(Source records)

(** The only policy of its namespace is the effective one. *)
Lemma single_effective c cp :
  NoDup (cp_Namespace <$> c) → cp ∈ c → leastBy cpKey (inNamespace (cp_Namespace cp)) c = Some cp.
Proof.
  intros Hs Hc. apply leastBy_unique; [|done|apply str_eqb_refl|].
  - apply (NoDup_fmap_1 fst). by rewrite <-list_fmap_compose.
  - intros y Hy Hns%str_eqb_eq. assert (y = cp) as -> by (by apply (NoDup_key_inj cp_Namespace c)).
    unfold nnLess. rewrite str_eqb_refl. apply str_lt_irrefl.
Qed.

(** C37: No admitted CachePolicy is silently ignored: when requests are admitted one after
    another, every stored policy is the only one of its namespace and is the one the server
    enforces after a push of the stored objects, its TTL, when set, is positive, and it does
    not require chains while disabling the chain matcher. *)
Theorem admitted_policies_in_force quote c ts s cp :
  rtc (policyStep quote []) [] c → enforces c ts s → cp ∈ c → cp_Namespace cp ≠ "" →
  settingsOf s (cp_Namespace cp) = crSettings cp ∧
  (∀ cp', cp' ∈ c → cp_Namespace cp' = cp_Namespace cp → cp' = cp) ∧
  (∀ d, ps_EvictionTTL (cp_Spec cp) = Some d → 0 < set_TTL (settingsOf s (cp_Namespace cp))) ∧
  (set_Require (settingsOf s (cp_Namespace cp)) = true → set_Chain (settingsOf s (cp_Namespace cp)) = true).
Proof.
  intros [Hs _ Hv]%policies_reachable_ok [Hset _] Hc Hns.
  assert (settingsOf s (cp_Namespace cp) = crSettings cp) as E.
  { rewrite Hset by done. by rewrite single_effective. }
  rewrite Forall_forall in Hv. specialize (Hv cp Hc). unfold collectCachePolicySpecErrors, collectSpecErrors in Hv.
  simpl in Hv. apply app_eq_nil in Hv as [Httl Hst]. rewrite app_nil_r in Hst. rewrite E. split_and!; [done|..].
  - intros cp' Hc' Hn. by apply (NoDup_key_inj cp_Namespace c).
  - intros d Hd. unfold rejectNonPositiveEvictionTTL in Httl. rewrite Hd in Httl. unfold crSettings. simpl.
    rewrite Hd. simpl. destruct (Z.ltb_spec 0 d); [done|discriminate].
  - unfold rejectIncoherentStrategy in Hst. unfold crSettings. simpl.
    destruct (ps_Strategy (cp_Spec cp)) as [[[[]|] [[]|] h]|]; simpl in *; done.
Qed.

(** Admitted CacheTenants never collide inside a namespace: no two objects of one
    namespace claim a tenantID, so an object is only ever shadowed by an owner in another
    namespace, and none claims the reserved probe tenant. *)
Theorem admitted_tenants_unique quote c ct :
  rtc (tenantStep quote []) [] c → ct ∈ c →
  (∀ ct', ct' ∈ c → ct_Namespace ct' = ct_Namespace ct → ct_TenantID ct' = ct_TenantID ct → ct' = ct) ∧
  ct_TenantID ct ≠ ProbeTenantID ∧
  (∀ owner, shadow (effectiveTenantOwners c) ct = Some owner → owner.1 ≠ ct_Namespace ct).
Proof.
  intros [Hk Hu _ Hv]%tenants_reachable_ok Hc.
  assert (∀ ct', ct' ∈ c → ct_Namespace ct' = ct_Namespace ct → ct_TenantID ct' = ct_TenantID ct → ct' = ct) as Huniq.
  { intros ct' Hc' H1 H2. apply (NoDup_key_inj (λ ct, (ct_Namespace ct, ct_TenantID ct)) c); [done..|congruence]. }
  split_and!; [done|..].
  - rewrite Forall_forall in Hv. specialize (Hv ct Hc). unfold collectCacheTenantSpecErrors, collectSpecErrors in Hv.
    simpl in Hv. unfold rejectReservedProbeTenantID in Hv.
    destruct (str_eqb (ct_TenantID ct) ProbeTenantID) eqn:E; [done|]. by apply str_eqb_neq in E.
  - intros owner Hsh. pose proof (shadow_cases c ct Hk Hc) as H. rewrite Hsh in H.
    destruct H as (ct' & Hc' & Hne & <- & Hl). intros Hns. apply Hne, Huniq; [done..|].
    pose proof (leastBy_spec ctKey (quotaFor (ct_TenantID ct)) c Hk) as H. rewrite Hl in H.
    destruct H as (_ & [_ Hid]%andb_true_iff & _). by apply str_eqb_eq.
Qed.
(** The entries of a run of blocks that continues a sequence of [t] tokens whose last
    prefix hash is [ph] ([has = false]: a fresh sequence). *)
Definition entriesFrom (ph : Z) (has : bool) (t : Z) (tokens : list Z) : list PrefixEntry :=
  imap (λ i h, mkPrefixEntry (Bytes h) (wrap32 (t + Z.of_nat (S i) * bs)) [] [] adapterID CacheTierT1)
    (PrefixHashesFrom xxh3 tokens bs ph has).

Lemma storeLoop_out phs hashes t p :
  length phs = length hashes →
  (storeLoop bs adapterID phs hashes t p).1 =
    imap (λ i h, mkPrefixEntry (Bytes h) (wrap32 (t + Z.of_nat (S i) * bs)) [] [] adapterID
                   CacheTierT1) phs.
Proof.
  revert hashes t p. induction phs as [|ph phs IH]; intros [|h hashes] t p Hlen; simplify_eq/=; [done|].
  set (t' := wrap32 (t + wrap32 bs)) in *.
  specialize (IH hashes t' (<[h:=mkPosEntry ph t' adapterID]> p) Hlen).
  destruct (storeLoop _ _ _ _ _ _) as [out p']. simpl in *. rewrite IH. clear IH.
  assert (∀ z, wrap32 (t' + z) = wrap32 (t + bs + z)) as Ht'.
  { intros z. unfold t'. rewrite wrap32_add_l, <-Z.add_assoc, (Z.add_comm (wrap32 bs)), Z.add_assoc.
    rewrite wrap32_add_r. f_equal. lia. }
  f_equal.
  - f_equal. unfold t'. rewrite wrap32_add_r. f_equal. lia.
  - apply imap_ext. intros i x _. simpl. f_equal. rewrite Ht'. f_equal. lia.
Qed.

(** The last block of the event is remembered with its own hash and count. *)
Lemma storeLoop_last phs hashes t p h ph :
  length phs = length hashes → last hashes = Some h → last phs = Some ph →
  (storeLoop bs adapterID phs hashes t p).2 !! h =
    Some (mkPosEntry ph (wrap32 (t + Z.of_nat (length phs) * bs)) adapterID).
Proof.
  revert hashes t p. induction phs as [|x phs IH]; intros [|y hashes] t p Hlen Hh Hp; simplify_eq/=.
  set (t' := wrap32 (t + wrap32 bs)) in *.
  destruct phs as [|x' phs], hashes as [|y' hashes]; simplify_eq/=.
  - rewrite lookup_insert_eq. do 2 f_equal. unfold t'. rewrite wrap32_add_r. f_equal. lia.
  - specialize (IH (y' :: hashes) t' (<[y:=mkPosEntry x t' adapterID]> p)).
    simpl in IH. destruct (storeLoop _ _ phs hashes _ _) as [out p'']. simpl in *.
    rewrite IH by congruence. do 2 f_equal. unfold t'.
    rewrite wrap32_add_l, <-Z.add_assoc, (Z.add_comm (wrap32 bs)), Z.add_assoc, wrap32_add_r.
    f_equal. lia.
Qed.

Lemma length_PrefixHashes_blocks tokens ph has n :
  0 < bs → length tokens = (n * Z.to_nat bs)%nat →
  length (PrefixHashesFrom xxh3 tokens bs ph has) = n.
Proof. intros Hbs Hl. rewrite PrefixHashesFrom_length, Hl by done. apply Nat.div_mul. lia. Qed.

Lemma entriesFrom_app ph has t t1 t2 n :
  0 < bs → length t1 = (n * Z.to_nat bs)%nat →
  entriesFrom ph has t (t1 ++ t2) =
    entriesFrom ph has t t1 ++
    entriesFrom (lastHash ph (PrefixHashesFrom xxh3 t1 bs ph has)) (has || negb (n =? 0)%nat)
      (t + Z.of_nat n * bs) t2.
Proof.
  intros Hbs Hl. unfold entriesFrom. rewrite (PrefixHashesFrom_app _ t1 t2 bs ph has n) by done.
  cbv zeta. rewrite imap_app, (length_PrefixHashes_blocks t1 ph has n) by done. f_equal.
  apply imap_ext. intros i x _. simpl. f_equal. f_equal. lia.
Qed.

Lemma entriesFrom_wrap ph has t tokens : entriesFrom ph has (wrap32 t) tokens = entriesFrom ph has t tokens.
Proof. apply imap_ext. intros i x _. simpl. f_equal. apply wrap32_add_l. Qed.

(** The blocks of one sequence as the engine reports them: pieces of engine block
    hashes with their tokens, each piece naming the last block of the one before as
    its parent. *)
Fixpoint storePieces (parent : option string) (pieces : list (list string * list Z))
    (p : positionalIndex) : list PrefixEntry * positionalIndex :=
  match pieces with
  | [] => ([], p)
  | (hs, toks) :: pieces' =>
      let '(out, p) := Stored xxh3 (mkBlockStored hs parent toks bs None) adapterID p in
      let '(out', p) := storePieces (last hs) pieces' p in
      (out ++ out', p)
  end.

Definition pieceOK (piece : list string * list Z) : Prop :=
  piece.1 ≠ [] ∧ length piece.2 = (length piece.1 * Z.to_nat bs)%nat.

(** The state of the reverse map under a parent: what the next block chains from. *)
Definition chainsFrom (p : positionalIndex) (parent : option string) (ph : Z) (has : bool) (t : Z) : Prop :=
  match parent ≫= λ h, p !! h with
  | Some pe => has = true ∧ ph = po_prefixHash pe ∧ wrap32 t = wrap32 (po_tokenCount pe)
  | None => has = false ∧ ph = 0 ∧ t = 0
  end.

Exercise requirements:
Output the lines above exactly, but only those between the line holding "intros [Hs _" and the line holding "rewrite Hd. simpl.", inclusive.

Response to the exercise:
  intros [Hs _ Hv]%policies_reachable_ok [Hset _] Hc Hns.
  assert (settingsOf s (cp_Namespace cp) = crSettings cp) as E.
  { rewrite Hset by done. by rewrite single_effective. }
  rewrite Forall_forall in Hv. specialize (Hv cp Hc). unfold collectCachePolicySpecErrors, collectSpecErrors in Hv.
  simpl in Hv. apply app_eq_nil in Hv as [Httl Hst]. rewrite app_nil_r in Hst. rewrite E. split_and!; [done|..].
  - intros cp' Hc' Hn. by apply (NoDup_key_inj cp_Namespace c).
  - intros d Hd. unfold rejectNonPositiveEvictionTTL in Httl. rewrite Hd in Httl. unfold crSettings. simpl.
    rewrite Hd. simpl. destruct (Z.ltb_spec 0 d); [done|discriminate].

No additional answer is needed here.